When I look back through the years, I realize I did learn to pace myself through most things, even though I wasn’t fully aware of that right away. Despite being ill, I am grateful that I did receive my bachelor’s degree, eventually got married and have a beautiful daughter that truly inspires me every day.
I’ve learned to prioritize what’s most important in my life. Due to the major limitations I have (energy being the most), I am currently a stay-at-home mom. I am very fortunate that I have this as an option. This way, I have more to give to my family with my limitations. I’m lucky to have a kind, supportive husband who helps me out with many daily tasks. Besides being the sole breadwinner of our family, he also cooks and helps out so much with our daughter. I am very grateful and blessed to have my family. They are truly my inspiration and what keeps me going.

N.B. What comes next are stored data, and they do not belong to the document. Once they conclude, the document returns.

Lemma crlf_from_none l : forall buf i,
  0 <= i -> l = from buf i -> crlf_from l i = None ->
  forall q, i <= q -> ~ (get buf q = Some CR /\ get buf (q + 1) = Some LF).
Proof.
  induction l as [|a l IH]; intros buf i Hi El H q Hq [Hq1 Hq2].
  - pose proof (get_Some_lt buf q CR ltac:(lia) Hq1).
    pose proof (blen_from buf i ltac:(lia)) as Hb. rewrite <- El, blen_nil in Hb. lia.
  - assert (Hl : l = from buf (i + 1)).
    { rewrite <- from_from, <- El by lia. reflexivity. }
    assert (Ha : get buf i = Some a).
    { rewrite <- (Z.add_0_r i), <- get_from, <- El by lia. reflexivity. }
    assert (Hne : forall b, get buf (i + 1) = Some b -> a = CR -> b <> LF).
    { intros b Hb -> ->. assert (Hh : get l 0 = Some LF).
      { rewrite Hl, get_from, Z.add_0_r by lia. exact Hb. }
      destruct l as [|b l]; [discriminate|]. injection Hh as ->. discriminate. }
    destruct (Z.eq_dec q i) as [->|]; [apply (Hne LF); congruence|].
    apply (IH buf (i + 1) ltac:(lia) Hl) with (q := q); auto; [|lia].
    destruct l as [|b l]; [reflexivity|]. cbn in H.
    destruct ((a =b CR) && (b =b LF)); [discriminate | exact H].
Qed.

(** whatever kernel the dispatcher picks (AVX2, NEON or the [u64] SWAR
    fallback), [find_crlf] returns the first [\r\n] at or after [start], and
    [None] only when there is none. *)
Theorem find_crlf_finds_first (c : cpu) (buf : list byte) (start : Z) (H : 0 <= start) :
  match find_crlf_on c buf start with
  | Some p => first_crlf buf start p
  | None => forall q, start <= q -> ~ (get buf q = Some CR /\ get buf (q + 1) = Some LF)
  end.
Proof.
  rewrite find_crlf_on_ok by exact H.
  destruct (crlf_from _ start) as [p|] eqn:E.
  - eapply crlf_from_first; eauto.
  - eapply crlf_from_none; eauto.
Qed.

Lemma find_crlf_finds_first_witness :
  find_crlf_on (X86_64 true) (bs "SET key 0123456789012345678901234567890" ++ CR :: CRLF) 4
  = Some 40 /\
  first_crlf (bs "SET key 0123456789012345678901234567890" ++ CR :: CRLF) 4 40.
Proof.
  split; [vm_compute; reflexivity|].
  pose proof (find_crlf_finds_first (X86_64 true)
    (bs "SET key 0123456789012345678901234567890" ++ CR :: CRLF) 4 ltac:(lia)) as H.
  replace (find_crlf_on _ _ _) with (Some 40) in H by (vm_compute; reflexivity).
  exact H.
Defined.

(** ** Lines

    [line_ok h]: the first [\r\n] of [h ++ CRLF] is the final one, so a scan
    that starts at [h] stops exactly after [h]. *)
Definition line_ok (h : list byte) : Prop := crlf_from (h ++ CRLF) 0 = Some (blen h).

Lemma crlf_from_cons2 a b l i :
  crlf_from (a :: b :: l) i =
    if (a =b CR) && (b =b LF) then Some i else crlf_from (b :: l) (i + 1).
Proof. reflexivity. Qed.

Lemma crlf_from_shift l : forall i, crlf_from l i = (fun p => i + p) <$> crlf_from l 0.
Proof.
  induction l as [|a l IH]; intros i; [reflexivity|].
  destruct l as [|b l]; [reflexivity|]. rewrite !crlf_from_cons2.
  destruct (_ && _); cbn [fmap option_fmap option_map]; [f_equal; lia|].
  rewrite (IH (i + 1)), (IH (0 + 1)). destruct (crlf_from (b :: l) 0); [|reflexivity].
  cbn. f_equal. lia.
Qed.

Lemma crlf_from_extend l more : forall i p,
  crlf_from l i = Some p -> crlf_from (l ++ more) i = Some p.
Proof.
  induction l as [|a l IH]; intros i p H; [discriminate|].
  destruct l as [|b l]; [discriminate|]. cbn [app]. rewrite crlf_from_cons2 in *.
  destruct (_ && _); [exact H|]. apply (IH _ _ H).
Qed.

Lemma line_ok_scan h rest i :
  line_ok h -> crlf_from (h ++ CRLF ++ rest) i = Some (i + blen h).
Proof.
  intros H. rewrite app_assoc, crlf_from_shift.
  rewrite (crlf_from_extend _ rest _ _ H). reflexivity.
Qed.

Lemma line_ok_nil : line_ok [].
Proof. reflexivity. Qed.

Lemma line_ok_cons a h :
  line_ok h -> (a = CR -> head (h ++ CRLF) <> Some LF) -> line_ok (a :: h).
Proof.
  intros H Ha. unfold line_ok in *. cbn [app].
  destruct (h ++ CRLF) as [|b r] eqn:E; [discriminate|]. rewrite crlf_from_cons2.
  destruct (byte_eqb_spec a CR) as [->|], (byte_eqb_spec b LF) as [->|]; cbn [andb];
    try (rewrite crlf_from_shift, H; cbn; f_equal; rewrite blen_cons; lia).
  exfalso. apply Ha; reflexivity.
Qed.

Lemma crlf_from_split l : forall i p,
  crlf_from l i = Some p ->
  exists h rest, l = h ++ CRLF ++ rest /\ line_ok h /\ p = i + blen h.
Proof.
  induction l as [|a l IH]; intros i p H; [discriminate|].
  destruct l as [|b l]; [discriminate|]. rewrite crlf_from_cons2 in H.
  destruct ((a =b CR) && (b =b LF)) eqn:E.
  - apply andb_true_iff in E as [E1 E2].
    destruct (byte_eqb_spec a CR) as [->|]; [|discriminate].
    destruct (byte_eqb_spec b LF) as [->|]; [|discriminate].
    injection H as <-. exists [], l. repeat split. rewrite blen_nil. lia.
  - destruct (IH _ _ H) as (h & rest & El & Hok & ->). exists (a :: h), rest.
    rewrite El. repeat split; [|rewrite blen_cons; lia].
    apply line_ok_cons; [exact Hok|]. intros -> Hh.
    assert (b = LF) as ->; [|discriminate E].
    destruct h; injection El as -> _; injection Hh as ->; reflexivity.
Qed.
Lemma slice_concat (args : list (list byte)) k x :
  args !! k = Some x ->
  slice (concat args) (total_len (take k args)) (total_len (take k args) + blen x) = x.
Proof.
  intros H. rewrite <- (take_drop_middle _ _ _ H) at 1. rewrite concat_app. cbn [concat].
  unfold total_len. rewrite slice_from, from_app_len.
  replace (_ + blen x - _) with (blen x) by lia. rewrite blen_to_nat. apply take_app_length.
Qed.

Lemma total_len_take_le (args : list (list byte)) k x :
  args !! k = Some x -> total_len (take k args) + blen x <= total_len args.
Proof.
  intros H. rewrite <- (take_drop_middle _ _ _ H) at 2.
  rewrite total_len_app, total_len_cons. pose proof (total_len_nonneg (drop (S k) args)). lia.
Qed.

Lemma argv_holds_get a args (k : nat) :
  argv_holds a args -> argv_get a (Z.of_nat k) = Ret (args !! k).
Proof.
  intros [Hb He]. unfold argv_get, get. rewrite Nat2Z.id, He, Hb.
  destruct (args !! k) as [x|] eqn:Hx.
  - pose proof (lookup_lt_Some _ _ _ Hx).
    destruct (ends_from 0 args !! k) as [e|] eqn:E;
      [|apply lookup_ge_None in E; rewrite length_ends_from in E; lia].
    pose proof (ends_from_lookup _ _ _ _ E) as ->.
    rewrite (take_S_lookup _ _ _ Hx), total_len_app, total_len_cons.
    rewrite total_len_nil. rewrite Z.add_0_l, Z.add_0_r.
    assert (Hs : (if Z.of_nat k =? 0 then Ret 0 else index (ends_from 0 args) (Z.of_nat k - 1))
                 = Ret (total_len (take k args))).
    { destruct k as [|k]; [reflexivity|]. cbn [Z.eqb].
      replace (Z.of_nat (S k) =? 0) with false by (symmetry; apply Z.eqb_neq; lia).
      unfold index, get. replace (Z.to_nat (Z.of_nat (S k) - 1)) with k by lia.
      destruct (ends_from 0 args !! k) as [e'|] eqn:E';
        [|apply lookup_ge_None in E'; rewrite length_ends_from in E'; lia].
      rewrite (ends_from_lookup _ _ _ _ E'). reflexivity. }
    rewrite Hs. cbn [mbind exec_bind].
    pose proof (total_len_take_le _ _ _ Hx). pose proof (blen_nonneg x).
    rewrite index_range_ok by (fold (total_len args); lia).
    cbn. rewrite slice_concat by exact Hx. reflexivity.
  - apply lookup_ge_None in Hx.
    rewrite (lookup_ge_None_2 (ends_from 0 args)) by (rewrite length_ends_from; lia). reflexivity.
Qed.

Lemma argv_holds_iter a args : argv_holds a args -> argv_iter a = Ret args.
Proof.
  intros H. unfold argv_iter. pose proof H as [_ He]. rewrite He, length_ends_from.
  apply collect_ok. intros k x Hx. rewrite Z.add_0_l, (argv_holds_get _ _ _ H), Hx. reflexivity.
Qed.

Lemma argv_holds_is_empty a args :
  argv_holds a args -> argv_is_empty a = match args with [] => true | _ => false end.
Proof. intros [_ He]. unfold argv_is_empty. rewrite He. destruct args; reflexivity. Qed.

(** *** Without the [u32] bound *)

Lemma argv_extend_raw args : forall a l,
  argv_buf a = concat l -> argv_ends a = as_u32 <$> ends_from 0 l ->
  argv_buf (argv_extend a args) = concat (l ++ args) /\
  argv_ends (argv_extend a args) = as_u32 <$> ends_from 0 (l ++ args).
Proof.
  unfold argv_extend. induction args as [|x args IH]; intros a l Hb He; cbn [fold_left].
  - rewrite app_nil_r. auto.
  - replace (l ++ x :: args) with ((l ++ [x]) ++ args) by (rewrite <- app_assoc; reflexivity).
    apply IH; cbn [argv_push argv_buf argv_ends].
    + rewrite Hb, concat_app. cbn. rewrite app_nil_r. reflexivity.
    + rewrite He, Hb, ends_from_snoc, fmap_app, blen_app. reflexivity.
Qed.

Lemma argv_from_inj xs ys : total_len xs < 2 ^ 32 -> argv_from xs = argv_from ys -> xs = ys.
Proof.
  intros Hx E.
  destruct (argv_extend_raw xs argv_default [] eq_refl eq_refl) as [Bx _].
  destruct (argv_extend_raw ys argv_default [] eq_refl eq_refl) as [By _].
  change (argv_extend argv_default xs) with (argv_from xs) in Bx.
  change (argv_extend argv_default ys) with (argv_from ys) in By.
  assert (Hy : total_len ys < 2 ^ 32)
    by (unfold total_len in *; cbn [app] in *; rewrite <- By, <- E, Bx; exact Hx).
  pose proof (argv_holds_iter _ _ (argv_holds_from xs Hx)) as Ix.
  pose proof (argv_holds_iter _ _ (argv_holds_from ys Hy)) as Iy. congruence.
Qed.

(** ** [InlineRanges] *)

Definition INLINE_CAP : Z := 4.

Record InlineRanges := mkInlineRanges {
  ir_inline : list (Z * Z);   (* [(u32, u32); INLINE_CAP] *)
  ir_heap : list (Z * Z);
  ir_len : Z
}.

Definition ir_new : InlineRanges := mkInlineRanges (replicate 4 (0, 0)) [] 0.

(** [with_capacity] reserves heap slots only; the table is the empty one. *)
Definition ir_with_capacity (cap : Z) : InlineRanges := ir_new.

Definition ir_is_empty (r : InlineRanges) : bool := ir_len r =? 0.

Definition ir_push (r : InlineRanges) (v : Z * Z) : InlineRanges :=
  if ir_len r <? INLINE_CAP then
    mkInlineRanges (<[Z.to_nat (ir_len r) := v]> (ir_inline r)) (ir_heap r) (ir_len r + 1)
  else mkInlineRanges (ir_inline r) (ir_heap r ++ [v]) (ir_len r + 1).

Definition ir_get (r : InlineRanges) (i : Z) : exec (option (Z * Z)) :=
  if ir_len r <=? i then Ret None
  else if i <? INLINE_CAP then x ← index (ir_inline r) i; Ret (Some x)
  else x ← index (ir_heap r) (i - INLINE_CAP); Ret (Some x).

Definition ir_clone (r : InlineRanges) : exec InlineRanges :=
  l ← collect (fun i => o ← ir_get r i; expect o) 0 (Z.to_nat (ir_len r));
  Ret (fold_left ir_push l (ir_with_capacity (ir_len r))).

(** The table holds the list [l]. *)
Definition ir_holds (r : InlineRanges) (l : list (Z * Z)) : Prop :=
  ir_len r = blen l /\ length (ir_inline r) = 4%nat /\
  take (length l) (ir_inline r) = take 4 l /\ ir_heap r = drop 4 l.

Lemma ir_holds_new : ir_holds ir_new [].
Proof. repeat split. Qed.

Lemma ir_holds_push r l v : ir_holds r l -> ir_holds (ir_push r v) (l ++ [v]).
Proof.
  intros (Hn & Hi & Ht & Hh). unfold ir_push, INLINE_CAP. rewrite Hn.
  destruct (Z.ltb_spec (blen l) 4) as [Hlt|Hge]; unfold blen in *.
  - repeat split; cbn [ir_len ir_inline ir_heap].
    + unfold blen. rewrite length_app. cbn. lia.
    + rewrite length_insert. exact Hi.
    + rewrite length_app. cbn [length]. rewrite Nat2Z.id.
      rewrite (take_ge (l ++ [v])) by (rewrite length_app; cbn; lia).
      rewrite (take_ge l) in Ht by lia.
      replace (length l + 1)%nat with (S (length l)) by lia.
      rewrite (take_S_r _ _ v) by (apply list_lookup_insert_eq; lia).
      rewrite take_insert_ge by lia. rewrite Ht. reflexivity.
    + rewrite Hh, !drop_ge by (rewrite ?length_app; cbn; lia). reflexivity.
  - repeat split; cbn [ir_len ir_inline ir_heap].
    + unfold blen. rewrite length_app. cbn. lia.
    + exact Hi.
    + rewrite take_app_le by lia. rewrite <- Ht, !take_ge by (rewrite ?length_app; lia).
      reflexivity.
    + rewrite Hh, drop_app_le by lia. reflexivity.
Qed.

Lemma ir_holds_get r l (k : nat) : ir_holds r l -> ir_get r (Z.of_nat k) = Ret (l !! k).
Proof.
  intros (Hn & Hi & Ht & Hh). unfold ir_get, INLINE_CAP. rewrite Hn. unfold blen.
  destruct (Z.leb_spec (Z.of_nat (length l)) (Z.of_nat k)).
  - rewrite lookup_ge_None_2 by lia. reflexivity.
  - destruct (lookup_lt_is_Some_2 l k) as [x Hx]; [lia|]. rewrite Hx.
    destruct (Z.ltb_spec (Z.of_nat k) 4); unfold index, get.
    + rewrite Nat2Z.id.
      assert (E : ir_inline r !! k = Some x); [|rewrite E; reflexivity].
      rewrite <- (lookup_take_lt _ (length l)) by lia. rewrite Ht, lookup_take_lt by lia. exact Hx.
    + rewrite Hh. replace (Z.to_nat (Z.of_nat k - 4)) with (k - 4)%nat by lia.
      rewrite lookup_drop. replace (4 + (k - 4))%nat with k by lia. rewrite Hx. reflexivity.
Qed.

Lemma ir_holds_fold vs : forall r l, ir_holds r l -> ir_holds (fold_left ir_push vs r) (l ++ vs).
Proof.
  induction vs as [|v vs IH]; intros r l H; cbn [fold_left]; [rewrite app_nil_r; exact H|].
  replace (l ++ v :: vs) with ((l ++ [v]) ++ vs) by (rewrite <- app_assoc; reflexivity).
  apply IH, ir_holds_push, H.
Qed.

Lemma ir_holds_collect r l :
  ir_holds r l ->
  collect (fun i => o ← ir_get r i; expect o) 0 (Z.to_nat (ir_len r)) = Ret l.
Proof.
  intros H. pose proof H as (Hn & _). rewrite Hn, blen_to_nat. apply collect_ok.
  intros k x Hx. rewrite Z.add_0_l, (ir_holds_get _ _ _ H), Hx. reflexivity.
Qed.

(** ** [ArgvBorrowed] *)

Record ArgvBorrowed := mkArgvBorrowed { ab_input : list byte; ab_ranges : InlineRanges }.

Definition ab_new (input : list byte) : ArgvBorrowed := mkArgvBorrowed input ir_new.
Definition ab_with_capacity (input : list byte) (argc : Z) : ArgvBorrowed :=
  mkArgvBorrowed input (ir_with_capacity argc).

Definition ab_push_range (a : ArgvBorrowed) (s e : Z) : ArgvBorrowed :=
  mkArgvBorrowed (ab_input a) (ir_push (ab_ranges a) (as_u32 s, as_u32 e)).

Definition ab_len (a : ArgvBorrowed) : Z := ir_len (ab_ranges a).
Definition ab_is_empty (a : ArgvBorrowed) : bool := ir_is_empty (ab_ranges a).

Definition ab_get (a : ArgvBorrowed) (i : Z) : exec (option (list byte)) :=
  r ← ir_get (ab_ranges a) i;
  match r with
  | None => Ret None
  | Some (s, e) => x ← index_range (ab_input a) s e; Ret (Some x)
  end.

Definition ab_iter (a : ArgvBorrowed) : exec (list (list byte)) :=
  collect (fun i => o ← ab_get a i; expect o) 0 (Z.to_nat (ab_len a)).

(** [into_owned]; the first loop only sums the capacity to reserve. *)
Definition ab_into_owned (a : ArgvBorrowed) : exec Argv :=
  l ← collect (fun i => o ← ir_get (ab_ranges a) i;
                        p ← expect o; index_range (ab_input a) (fst p) (snd p))
              0 (Z.to_nat (ab_len a));
  Ret (fold_left argv_push l argv_default).

(** [a] borrows the ranges [rs] of its input. *)
Definition ab_holds (a : ArgvBorrowed) (rs : list (Z * Z)) : Prop :=
  ir_holds (ab_ranges a) rs /\
  Forall (fun p => 0 <= fst p <= snd p /\ snd p <= blen (ab_input a)) rs.

Definition ab_args (input : list byte) (rs : list (Z * Z)) : list (list byte) :=
  (fun p => slice input (fst p) (snd p)) <$> rs.

Lemma ab_holds_push a rs s e :
  ab_holds a rs -> 0 <= s <= e -> e <= blen (ab_input a) -> blen (ab_input a) < 2 ^ 32 ->
  ab_holds (ab_push_range a s e) (rs ++ [(s, e)]).
Proof.
  intros [Hr Hf] Hs He Hb. unfold ab_push_range. rewrite !as_u32_id by lia. split.
  - apply ir_holds_push, Hr.
  - apply Forall_app. split; [exact Hf|]. constructor; [cbn; lia | constructor].
Qed.

Lemma ab_holds_get a rs (k : nat) :
  ab_holds a rs -> ab_get a (Z.of_nat k) = Ret (ab_args (ab_input a) rs !! k).
Proof.
  intros [Hr Hf]. unfold ab_get, ab_args. rewrite (ir_holds_get _ _ _ Hr), list_lookup_fmap.
  cbn. destruct (rs !! k) as [[s e]|] eqn:E; [|reflexivity].
  rewrite Forall_lookup in Hf. specialize (Hf _ _ E). cbn in Hf.
  rewrite index_range_ok by lia. reflexivity.
Qed.

Lemma ab_holds_iter a rs : ab_holds a rs -> ab_iter a = Ret (ab_args (ab_input a) rs).
Proof.
  intros H. unfold ab_iter, ab_len. pose proof H as [(Hn & _) _]. rewrite Hn, blen_to_nat.
  rewrite <- (length_fmap (fun p => slice (ab_input a) (fst p) (snd p)) rs).
  apply collect_ok. intros k x Hx. rewrite Z.add_0_l, (ab_holds_get _ _ _ H).
  change (ab_args (ab_input a) rs !! k = Some x) in Hx. cbn. rewrite Hx. reflexivity.
Qed.

Lemma ab_into_owned_holds a rs :
  ab_holds a rs -> ab_into_owned a = Ret (argv_from (ab_args (ab_input a) rs)).
Proof.
  intros [Hr Hf]. unfold ab_into_owned, ab_len. pose proof Hr as (Hn & _).
  rewrite Hn, blen_to_nat.
  rewrite <- (length_fmap (fun p => slice (ab_input a) (fst p) (snd p)) rs).
  change (length (_ <$> rs)) with (length (ab_args (ab_input a) rs)).
  erewrite collect_ok; [reflexivity|]. intros k x Hx.
  rewrite Z.add_0_l, (ir_holds_get _ _ _ Hr). unfold ab_args in Hx. rewrite list_lookup_fmap in Hx.
  destruct (rs !! k) as [[s e]|] eqn:E; [|discriminate]. injection Hx as <-. cbn.
  rewrite Forall_lookup in Hf. specialize (Hf _ _ E). cbn in Hf. apply index_range_ok. lia.
Qed.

It truly has been a daily challenge over the years to try to keep my mind focused on the positive. There are so many times I tend to think “if only” I could work and help out with the finances, play more with my daughter, have a clean house, cook more and the list goes on. I do mourn the loss of my life that could’ve been if I hadn’t been ill all these years with such a misunderstood illness such as ME/CFS. I try not to compare myself to healthy individuals. Some days are easier than others. I didn’t ask for this, so I know I shouldn’t feel guilty.
I’ve also learned many things about myself over the years in dealing with ME/CFS. I’ve learned who I can count on. It seems as more years go on there’s less people, but I’ve accepted that and know that I do have supportive people in my life thankfully. I’ve learned how to be my own advocate when it comes to taking care of myself (since the majority of medical professionals do not understand ME/CFS or really try to in my experience). I’ve learned to listen to my body and rest when I need to if I can. Some days are better than others, of course. I’ve also learned to not care about what other people think. I’m still working on being patient with myself and not feeling guilty about my limits.
Living with ME/CFS has definitely been life-altering in almost every way possible. My greatest wish is that those suffering with ME/CFS get the respect they deserve first from the medical community, along with everyone else. This by far has been the hardest part of living with a devastating illness such as ME/CFS. I’m hopeful this will change.